In Latin America, just before a bankrupt state entirely runs out of money, it is traditional to try one last smashand- grab for the savings of the private citizen. We have seen this trend not just in South America’s recent financial history but down through the ages, where kings, tyrants and emperors expropriate the wealth of the nation to prop up their dysfunctional regimes.
Could it happen here? Could the savings of the private citizen be expropriated by the State to pay the last of the Croke Park promises? Or worse, could the remaining wealth of the private citizens be used to pay the odious debt of the banks? The answer is yes, and you have to be aware of this because this is often the way things end when a state goes bust.
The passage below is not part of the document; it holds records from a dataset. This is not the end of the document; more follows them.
(* ===== verification/ShttpdMd5.v ===== *)
(** * Message digests of the HTTP server ([shttpd/md5.c])

    The second MD5 of the program, with the arrays it reorders in place on big
    endian machines, proved against the reference of [Md5]: the two
    implementations compute the same digests. *)

From Stdlib Require Import ZifyNat.
From S2P Require Import Prelude.
From S2P Require Import CString.
From S2P Require Import Base64.
From S2P Require Import Md5.

#[local] Open Scope string_scope.
#[local] Open Scope list_scope.
#[local] Open Scope Z_scope.
#[local] Open Scope ow_scope.

(** ** Byte order *)

Definition reversed_word (b0 b1 b2 b3 : Z) : Z :=
  Z.lor (wrap32 (Z.shiftl (Z.lor (Z.shiftl b3 8) b2) 16)) (Z.lor (Z.shiftl b1 8) b0).

(** Nothing on a little endian machine, elsewhere the loop over [longs] words. *)
Fixpoint byteReverse (le : bool) (longs : nat) (buf : list Z) : list Z :=
  if le then buf else
  match longs, buf with
  | S longs, b0 :: b1 :: b2 :: b3 :: buf => store le (reversed_word b0 b1 b2 b3) ++ byteReverse le longs buf
  | _, _ => buf
  end.

(** ** A block *)

Definition F1 (x y z : Z) : Z := Z.lxor z (Z.land x (Z.lxor y z)).
Definition F2 (x y z : Z) : Z := F1 z x y.
Definition F3 (x y z : Z) : Z := Z.lxor (Z.lxor x y) z.
Definition F4 (x y z : Z) : Z := Z.lxor y (Z.lor x (not32 z)).

(** The value of [w] after the step. *)
Definition MD5STEP (f : Z → Z → Z → Z) (w x y z data s : Z) : Z :=
  let w := wrap32 (w + wrap32 (f x y z + data)) in
  let w := Z.lor (wrap32 (Z.shiftl w s)) (Z.shiftr w (32 - s)) in
  wrap32 (w + x).

(** [in[k] + c]. *)
Definition in_plus (i : list Z) (k : nat) (c : Z) : Z := wrap32 (X_at i k + c).

Definition transform1 (i : list Z) (a b c d : Z) : Z * Z * Z * Z :=
  let a := MD5STEP F1 a b c d (in_plus i 0 0xd76aa478) 7 in
  let d := MD5STEP F1 d a b c (in_plus i 1 0xe8c7b756) 12 in
  let c := MD5STEP F1 c d a b (in_plus i 2 0x242070db) 17 in
  let b := MD5STEP F1 b c d a (in_plus i 3 0xc1bdceee) 22 in
  let a := MD5STEP F1 a b c d (in_plus i 4 0xf57c0faf) 7 in
  let d := MD5STEP F1 d a b c (in_plus i 5 0x4787c62a) 12 in
  let c := MD5STEP F1 c d a b (in_plus i 6 0xa8304613) 17 in
  let b := MD5STEP F1 b c d a (in_plus i 7 0xfd469501) 22 in
  let a := MD5STEP F1 a b c d (in_plus i 8 0x698098d8) 7 in
  let d := MD5STEP F1 d a b c (in_plus i 9 0x8b44f7af) 12 in
  let c := MD5STEP F1 c d a b (in_plus i 10 0xffff5bb1) 17 in
  let b := MD5STEP F1 b c d a (in_plus i 11 0x895cd7be) 22 in
  let a := MD5STEP F1 a b c d (in_plus i 12 0x6b901122) 7 in
  let d := MD5STEP F1 d a b c (in_plus i 13 0xfd987193) 12 in
  let c := MD5STEP F1 c d a b (in_plus i 14 0xa679438e) 17 in
  let b := MD5STEP F1 b c d a (in_plus i 15 0x49b40821) 22 in
  (a, b, c, d).
Lemma request_served_witness :
  let text := request_text (auth_headers "admin" "secret" "Authorization" wire_headers []) "<a" in
  ∃ c c', parse_http_request text text false
      = (Parsed_ c, (Some 1, Some 1)) ∧
    decide_what_to_do admin_only (create_shttpd_context sample_build (initial_settings sample_build) true) 1 "Openwsman" 0 c
      = Some (Embedded 1 c') ∧
    serve echo (λ _ _, false) (λ w _ _ _, Some (w, 0, None, [])) (λ _, None) NULLp NULLp "Openwsman" c' None
      [Call (codes "<a") 4096 false; Call (codes "/>.") 4096 false] 0%nat =
      Some (codes (reply_head +:+ "<a/>."), true, 1%nat).
Proof.
  intros text. destruct (request_served echo (λ _ _, false) (λ w _ _ _, Some (w, 0, None, [])) (λ _, None) NULLp NULLp "Openwsman"
    sample_build (initial_settings sample_build) admin_only 1 "Openwsman" 0 "admin" "secret" "Authorization" wire_headers [] "<a" false
    [Call (codes "<a") 4096 false] (Call (codes "/>.") 4096 false) [] 0%nat "5" "UTF-8" 1%nat WSMAN_STATUS_OK
    (codes "<a/>."))
    as (c & Hp & _ & Hs);
    [vm_compute; reflexivity|reflexivity|apply Nat.ltb_lt; vm_compute; reflexivity|vm_compute; reflexivity
    |vm_compute; reflexivity|reflexivity|vm_compute; reflexivity|vm_compute; reflexivity|vm_compute; reflexivity
    |repeat constructor|left; vm_compute; reflexivity|vm_compute; discriminate|left; reflexivity|reflexivity
    |apply Nat.ltb_lt; vm_compute; reflexivity|].
  destruct (Hs eq_refl) as (c' & Hd & Hr). exists c, c'. split; [exact Hp|]. split; [exact Hd|].
  etransitivity; [exact Hr|]. vm_compute; reflexivity.
Defined.

Lemma wsman_needs_credentials_witness :
  let hs := auth_headers "admin" "secret" "Authorization" wire_headers [] in
  let c := Conn "//.wsman" (intact hs) (_shttpd_parse_headers (intact hs)) in
  ∃ user pwd text, basic_credentials text = Some (Some (user, pwd)) ∧ admin_only user pwd = 1.
Proof.
  intros hs c.
  destruct (wsman_needs_credentials sample_build (initial_settings sample_build) admin_only 1 "Openwsman" 0 c 1
    (match decide_what_to_do admin_only (create_shttpd_context sample_build (initial_settings sample_build) true) 1 "Openwsman" 0 c
     with Some (Embedded _ c') => c' | _ => c end)) as (user & pwd & text & _ & _ & H1 & H2);
    [reflexivity|vm_compute; reflexivity|vm_compute; reflexivity|].
  exists user, pwd, text. exact (conj H1 H2).
Defined.

Lemma indications_unprotected_witness :
  decide_what_to_do (λ _ _, 0) (create_shttpd_context sample_build (initial_settings sample_build) true) 1 "Openwsman" 0
    (Conn "/cimindicationlistener/7" eol (Headers 0 [])) =
  Some (Embedded 1 (Conn "/cimindicationlistener/7" eol (Headers 0 []))).
Proof.
  exact (indications_unprotected sample_build (initial_settings sample_build) (λ _ _, 0) 1 "Openwsman" 0 eol (Headers 0 []) "7"
    eq_refl eq_refl eq_refl eq_refl ltac:(apply Nat.ltb_lt; vm_compute; reflexivity)).
Defined.
(** The text that [md5] hashes: the vectors with colons before all but the first
    of them that are not empty. *)
Fixpoint joined (i : nat) (vs : list string) : string :=
  match vs with
  | [] => EmptyString
  | v :: vs =>
      if (String.length v =? 0)%nat then joined (S i) vs
      else (if (0 <? i)%nat then ":" else "") +:+ v +:+ joined (S i) vs
  end.

Definition short (s : string) : Prop := Z.of_nat (String.length s) < 2 ^ 31.

Lemma codes_bytes (s : string) : Forall byte (codes s).
Proof. induction s; simpl; constructor; [apply code_range|done]. Qed.

Lemma md5_updates_joined (vs : list string) : ∀ i, mjoin (md5_updates i vs) = codes (joined i vs).
Proof.
  induction vs as [|v vs IH]; intros i; [done|]. cbn [md5_updates joined].
  destruct (String.length v =? 0)%nat; [apply IH|].
  destruct (0 <? i)%nat; cbn [app mjoin list_join]; by rewrite IH, !codes_app.
Qed.

Lemma md5_updates_short (vs : list string) :
  Forall short vs → ∀ i, Forall (λ c, Forall byte c ∧ Z.of_nat (length c) < 2 ^ 32) (md5_updates i vs).
Proof.
  induction 1 as [|v vs Hv _ IH]; intros i; cbn [md5_updates]; [constructor|].
  destruct (String.length v =? 0)%nat; [apply IH|].
  apply Forall_app. split; [destruct (0 <? i)%nat; repeat constructor; vm_compute; done|].
  constructor; [|apply IH]. split; [apply codes_bytes|]. rewrite codes_length. unfold short in Hv. lia.
Qed.

Lemma md5_hash (le : bool) (mem : list Z) (vs : list string) :
  length mem = 64%nat → Forall short vs → md5 le mem vs = Some (H_ (joined 0 vs)).
Proof.
  intros Hm Hs. unfold md5. rewrite shttpd_digest_rfc by (done || by apply md5_updates_short).
  cbn [fmap option_fmap option_map]. unfold H_. by rewrite md5_updates_joined.
Qed.

Lemma H_length (s : string) : String.length (H_ s) = 32%nat.
Proof.
  unfold H_, rfc_md5. destruct (rfc_blocks _ _ _) as [[[a b] c] d]. reflexivity.
Qed.

(** The response RFC 2617 defines for a request with quality of protection. *)
Definition expected_response (method ha1 : string) (d : digest) : string :=
  H_ (joined 0 [ha1; d_nonce d; d_nc d; d_cnonce d; d_qop d; H_ (joined 0 [method; d_uri d])]).

Definition short_digest (d : digest) : Prop :=
  short (d_nonce d) ∧ short (d_nc d) ∧ short (d_cnonce d) ∧ short (d_qop d) ∧ short (d_uri d).

Lemma check_password_spec (le : bool) (mem : list Z) (method ha1 : string) (d : digest) :
  length mem = 64%nat → short method → short ha1 → short_digest d →
  check_password le mem method ha1 d = Some (if str_eqb (expected_response method ha1 d) (d_resp d) then 1 else 0).
Proof.
  intros Hm Hme Hh (H1 & H2 & H3 & H4 & H5). unfold check_password.
  destruct (Nat.eqb_spec (String.length (d_resp d)) 32) as [E|E]; cbn [negb].
  - rewrite md5_hash by (done || by repeat constructor). cbn [mbind option_bind].
    rewrite md5_hash; [done|done|]. repeat constructor; try done. unfold short. by rewrite H_length.
  - destruct (str_eqb_spec (expected_response method ha1 d) (d_resp d)) as [E'|]; [|done].
    destruct E. rewrite <- E'. apply H_length.
Qed.

(** ** Files of lines *)

Fixpoint contents (ls : list string) : string :=
  match ls with [] => EmptyString | l :: ls => l +:+ contents ls end.

Definition no_char (c : Z) (s : string) : bool := str_all (λ a, negb (is_char c a)) s.

(** A line of at most [max] characters with its newline. *)
Definition line_ok (max : nat) (l : string) : Prop :=
  ∃ b, l = b +:+ newline ∧ no_char 10 b = true ∧ (String.length b < max)%nat.

Lemma fgets_password_line (max : nat) (b s : string) :
  no_char 10 b = true → ∀ room, (String.length b < room)%nat →
  fgets_lines max room (b +:+ newline +:+ s) = (b +:+ newline) :: fgets_lines max max s.
Proof.
  induction b as [|a b IH]; intros Hb room Hr.
  - done.
  - cbn [no_char str_all] in Hb. apply andb_true_iff in Hb as [Ha Hb]. apply negb_true_iff in Ha.
    rewrite !str_app_cons. cbn [fgets_lines String.length] in *. rewrite Ha.
    destruct (Nat.leb_spec room 1); [lia|]. cbn [orb]. by rewrite IH by (done || lia).
Qed.

Lemma fgets_contents (max : nat) (ls : list string) :
  Forall (line_ok max) ls → fgets_lines max max (contents ls) = ls.
Proof.
  induction 1 as [|l ls (b & -> & Hb & Hl) _ IH]; [done|]. cbn [contents].
  by rewrite str_app_assoc, fgets_password_line, IH.
Qed.

Lemma contents_app (ls ls' : list string) : contents (ls ++ ls') = contents ls +:+ contents ls'.
Proof. induction ls as [|l ls IH]; [done|]. cbn [app contents]. by rewrite IH, str_app_assoc. Qed.

Lemma line_ok_mono (n m : nat) (l : string) : (n ≤ m)%nat → line_ok n l → line_ok m l.
Proof. intros Hnm (b & -> & Hb & Hl). exists b. split; [done|]. split; [done|lia]. Qed.

(** ** The password of a user *)

Lemma split_colon_first (u s : string) : no_char 58 u = true → split_colon (u +:+ ":" +:+ s) = Some (u, s).
Proof.
  intros Hu. apply split_colon_app. eapply str_all_impl; [|exact Hu].
  intros a Ha. by rewrite none_of_cons, andb_true_r.
Qed.

Definition hex_text (s : string) : bool := str_all (λ a, negb (isspace a)) s.

Lemma hex_of_spec (v : Z) : isspace (hex_of v) = false ∧ is_char 10 (hex_of v) = false.
Proof.
  unfold hex_of. destruct (Z.to_nat v) as [|[|[|[|[|[|[|[|[|[|[|[|[|[|[|[|n]]]]]]]]]]]]]]]]; by vm_compute.
Qed.

Lemma bin2str_hex (p : list Z) : hex_text (bin2str p) = true ∧ no_char 10 (bin2str p) = true.
Proof.
  induction p as [|b p [IH1 IH2]]; [done|]. unfold hex_text, no_char in *. cbn [bin2str str_all].
  destruct (hex_of_spec (Z.shiftr b 4)) as [-> ->]. destruct (hex_of_spec (Z.land b 0x0f)) as [-> ->].
  by rewrite IH1, IH2.
Qed.

Lemma take_word_hex (h s : string) : hex_text h = true → take_word (h +:+ newline +:+ s) = h.
Proof.
  induction h as [|a h IH]; intros Hh; [done|]. unfold hex_text in *. cbn [str_all] in Hh.
  apply andb_true_iff in Hh as [Ha Hh]. apply negb_true_iff in Ha.
  rewrite str_app_cons. cbn [take_word]. by rewrite Ha, IH.
Qed.

Definition name_ok (s : string) : Prop :=
  s ≠ "" ∧ no_char 58 s = true ∧ no_char 10 s = true.

Section password.
Context (le : bool) (mem : list Z) (user realm pass : string).
Context (Hmem : length mem = 64%nat) (Hu : name_ok user) (Hr : name_ok realm) (Hp : short pass).
Context (Hlen : (String.length user + String.length realm < 220)%nat).

Definition ha1 : string := H_ (joined 0 [user; realm; pass]).
Definition the_line : string := password_line user realm ha1.

Lemma the_line_ok : line_ok 255 the_line.
Proof.
  destruct Hu as (_ & _ & Hu10), Hr as (_ & _ & Hr10).
  exists (user +:+ ":" +:+ realm +:+ ":" +:+ ha1). split; [unfold the_line, password_line; by rewrite !str_app_assoc|].
  split.
  - unfold no_char in *. rewrite !str_all_app, Hu10, Hr10. cbn [andb]. apply (proj2 (bin2str_hex _)).
  - rewrite !str_length_app. unfold ha1. rewrite H_length. cbn [String.length]. lia.
Qed.

Lemma name_length (s : string) : name_ok s → (0 <? String.length s)%nat = true.
Proof. intros (Hs & _). apply Nat.ltb_lt. destruct s; [done|]. cbn [String.length]. lia. Qed.

Lemma the_line_parse : parse_htpasswd_line the_line = Some (user, realm, ha1).
Proof.
  unfold the_line, password_line, parse_htpasswd_line.
  rewrite split_colon_first by apply Hu. cbn [mbind option_bind].
  rewrite split_colon_first by apply Hr. cbn [mbind option_bind].
  rewrite <- (str_app_nil newline), take_word_hex by apply (proj1 (bin2str_hex _)).
  rewrite !name_length by done. unfold ha1 at 1. rewrite H_length. done.
Qed.

Lemma line_key_parse (l u d h : string) :
  parse_htpasswd_line l = Some (u, d, h) → line_key l = Some (u, d).
Proof.
  unfold parse_htpasswd_line, line_key. destruct (split_colon l) as [[u' s]|]; [|done].
  cbn [mbind option_bind]. destruct (split_colon s) as [[d' s']|]; [|done]. cbn [mbind option_bind].
  case_match; naive_solver.
Qed.

(** No line of the user has a domain that the realm merely starts with. *)
Definition unshadowed (l : string) : Prop :=
  ∀ d h, parse_htpasswd_line l = Some (user, d, h) → str_prefix d realm = true → d = realm.

Lemma user_password : md5 le mem [user; realm; pass] = Some ha1.
Proof. apply md5_hash; [done|]. repeat constructor; [unfold short; lia..|done]. Qed.

Lemma find_the_line (method : string) (d : digest) (ls : list string) :
  d_user d = user → find_password le mem realm method d (the_line :: ls) = check_password le mem method ha1 d.
Proof.
  intros Hd. cbn [find_password]. rewrite the_line_parse, Hd, str_eqb_refl.
  pose proof (str_prefix_app realm "") as Hpre. rewrite str_app_nil in Hpre. by rewrite Hpre.
Qed.

Lemma find_other_line (method : string) (d : digest) (l : string) (ls : list string) :
  d_user d = user → unshadowed l → line_key l ≠ Some (user, realm) →
  find_password le mem realm method d (l :: ls) = find_password le mem realm method d ls.
Proof.
  intros Hd Hl Hk. cbn [find_password]. destruct (parse_htpasswd_line l) as [[[u dom] h]|] eqn:E; [|done].
  destruct (str_eqb_spec (d_user d) u) as [<-|]; [|done].
  destruct (str_prefix dom realm) eqn:Hpre; [|done]. rewrite Hd in E.
  destruct Hk. by rewrite (line_key_parse _ _ _ _ E), (Hl _ _ E Hpre).
Qed.

(** The copy keeps every other line and holds the new password where the user had
    one. *)
Lemma copy_lines_spec (ls : list string) :
  Forall (line_ok 255) ls → Forall unshadowed ls →
  ∃ ls' n, copy_lines le mem realm user pass ls = Some (contents ls', n) ∧ Forall (line_ok 255) ls' ∧
  ∀ method d rest, d_user d = user →
    find_password le mem realm method d (ls' ++ rest) =
    if (n =? 0)%nat then find_password le mem realm method d rest else check_password le mem method ha1 d.
Proof.
  induction ls as [|l ls IH]; intros Hok Hun; [by exists [], O|].
  apply Forall_cons in Hok as [Hl Hok]. apply Forall_cons in Hun as [Hul Hun].
  destruct (IH Hok Hun) as (ls' & n & Hc & Hok' & Hfind). cbn [copy_lines].
  destruct (line_key l) as [[u dom]|] eqn:Hk; [|by exists ls', n].
  destruct (str_eqb user u && str_eqb realm dom) eqn:E.
  - apply andb_true_iff in E as [<-%str_eqb_eq <-%str_eqb_eq].
    exists (the_line :: ls'), (S n). rewrite user_password, Hc. split; [done|].
    split; [constructor; [apply the_line_ok|done]|]. intros method d rest Hd. by apply find_the_line.
  - exists (l :: ls'), n. rewrite Hc. split; [done|]. split; [by constructor|]. intros method d rest Hd.
    cbn [app]. rewrite find_other_line, Hfind; [done..|]. rewrite Hk. intros [= -> ->].
    by rewrite !str_eqb_refl in E.
Qed.
Lemma rstrip_first s c : first_char (rstrip s) = Some c → first_char s = Some c.
Proof.
  destruct s as [|a s]; simpl; [done|].
  destruct (rstrip s); [|done].
  by destruct (isspace a).
Qed.

Lemma rstrip_last s c : last_char (rstrip s) = Some c → isspace c = false.
Proof.
  induction s as [|a s IH]; simpl; [done|].
  destruct (rstrip s) as [|b t] eqn:Ht.
  - destruct (isspace a) eqn:Ha; simpl; [done|]. by intros [= <-].
  - change (last_char (String a (String b t)))
      with (match last_char (String b t) with
            | Some d => Some d | None => Some a end).
    destruct (last_char (String b t)) as [d|] eqn:Hd;
      [|simpl in Hd; by destruct (last_char t)].
    intros [= <-]. by apply IH.
Qed.

Lemma strip_trimmed s : trimmed (strip s).
Proof.
  split; intros c Hc.
  - apply (lstrip_first s). by apply rstrip_first.
  - by apply (rstrip_last (lstrip s)).
Qed.

Lemma lstrip_id s :
  (∀ c, first_char s = Some c → isspace c = false) → lstrip s = s.
Proof.
  destruct s as [|a s]; [done|]. intros H. simpl.
  by rewrite (H a eq_refl).
Qed.

Lemma rstrip_id s :
  (∀ c, last_char s = Some c → isspace c = false) → rstrip s = s.
Proof.
  induction s as [|a s IH]; [done|]. intros H. simpl in *.
  destruct (last_char s) as [d|] eqn:Hd.
  - rewrite IH by done. destruct s; [done|done].
  - destruct s as [|b s]; [|by simpl in Hd; destruct (last_char s)].
    simpl. by rewrite (H a eq_refl).
Qed.

Lemma strip_id s : trimmed s → strip s = s.
Proof.
  intros [Hfirst Hlast]. unfold strip.
  by rewrite (lstrip_id _ Hfirst), (rstrip_id _ Hlast).
Qed.

(** ** The address candidate of a record *)

(** X1. The candidate [extract_emails] takes from a record is the stripped
    value of one of its fields whose lower-cased name is an alias and whose
    value is a string; it is never empty, has no white space at either end,
    and stripping it again changes nothing. *)
Theorem find_email_candidate (rec : record) (email_val : string) :
  find_email rec = Some email_val →
  email_val ≠ "" ∧ trimmed email_val ∧ strip email_val = email_val ∧
  ∃ k raw, (k, JStr raw) ∈ rec ∧ lower k ∈ EMAIL_KEY_ALIASES ∧
           email_val = strip raw.
Proof.
  induction rec as [|[k v] rec IH]; simpl; [done|].
  assert (find_email rec = Some email_val →
          email_val ≠ "" ∧ trimmed email_val ∧ strip email_val = email_val ∧
          ∃ k' raw, (k', JStr raw) ∈ (k, v) :: rec ∧
                    lower k' ∈ EMAIL_KEY_ALIASES ∧ email_val = strip raw) as IH'.
  { intros H. destruct (IH H) as (Hne & Htrim & Hid & k' & raw & Hin & Hk & He).
    split_and!; [done..|]. exists k', raw. split_and!; [by right | done..]. }
  destruct v as [| | | |s| |]; try exact IH'.
  destruct (bool_decide (lower k ∈ EMAIL_KEY_ALIASES)) eqn:Hk; [|exact IH'].
  destruct (str_truthy (strip s)) eqn:Hs; [|exact IH'].
  simpl. intros [= <-]. split_and!.
  - intros Hempty. by rewrite Hempty in Hs.
  - apply strip_trimmed.
  - apply strip_id, strip_trimmed.
  - exists k, s. split_and!; [left | by apply bool_decide_eq_true in Hk | done].
Qed.

Lemma find_email_candidate_witness :
  "a@a.com" ≠ "" ∧ trimmed "a@a.com" ∧ strip "a@a.com" = "a@a.com" ∧
  ∃ k raw, (k, JStr raw) ∈ recA ∧ lower k ∈ EMAIL_KEY_ALIASES ∧
           "a@a.com" = strip raw.
Proof. apply (find_email_candidate recA "a@a.com"). reflexivity. Defined.


(** X3. Of a field name only one thing matters: whether its lower-cased
    form is an alias. Two records whose fields agree in order and in value,
    and whose names are aliases at the same places, have the same candidate,
    so ["E-Mail"], ["EMAIL"] and ["mail"] are interchangeable. *)
Theorem find_email_case_insensitive (rec rec' : record) :
  Forall2 (λ a b, (lower (fst a) ∈ EMAIL_KEY_ALIASES ↔
                   lower (fst b) ∈ EMAIL_KEY_ALIASES) ∧ snd a = snd b)
    rec rec' →
  find_email rec = find_email rec'.
Proof.
  induction 1 as [|[k v] [k' v'] rec rec' [Hk Hv] _ IH]; [done|].
  simpl in Hk, Hv. subst v'. simpl.
  by rewrite (bool_decide_ext _ _ Hk), IH.
Qed.

Lemma find_email_case_insensitive_witness :
  find_email [("E-Mail", JStr "x@y.com")] = find_email [("email", JStr "x@y.com")].
Proof.
  apply find_email_case_insensitive.
  constructor; [|constructor].
  split; [|reflexivity].
  split; intros _; by vm_compute.
Defined.

(** ** Preview file names *)

Lemma sub_unsafe_all_safe in_run s : all_chars is_safe (sub_unsafe in_run s) = true.
Proof.
  revert in_run. induction s as [|c s IH]; intros in_run; simpl; [done|].
  destruct (is_safe c) eqn:Hc.
  - simpl. by rewrite Hc, IH.
  - destruct in_run; [apply IH|]. simpl. apply IH.
Qed.

Lemma sub_unsafe_fixes_safe in_run s :
  all_chars is_safe s = true → sub_unsafe in_run s = s.
Proof.
  revert in_run. induction s as [|c s IH]; intros in_run; simpl; [done|].
  intros [Hc Hs]%andb_prop. rewrite Hc. by rewrite IH.
Qed.

Lemma sub_unsafe_length in_run s :
  (String.length (sub_unsafe in_run s) ≤ String.length s)%nat.
Proof.
  revert in_run. induction s as [|c s IH]; intros in_run; simpl; [done|].
  destruct (is_safe c); simpl.
  - specialize (IH false). lia.
  - destruct in_run; simpl; [specialize (IH true) | specialize (IH true)]; lia.
Qed.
Hopefully, the new Government will be wise to what was being hatched in the last desperate days of the previous regime. Just before Christmas, the State eyed up savings in our pension funds in one final effort to get its hands on your wealth.
There is a lot of money in Ireland’s private pensions. Currently, there is €48bn in defined benefit private pensions and €23.7bn in defined contribution schemes. This is a lot of bread and could finance a government for a number of years.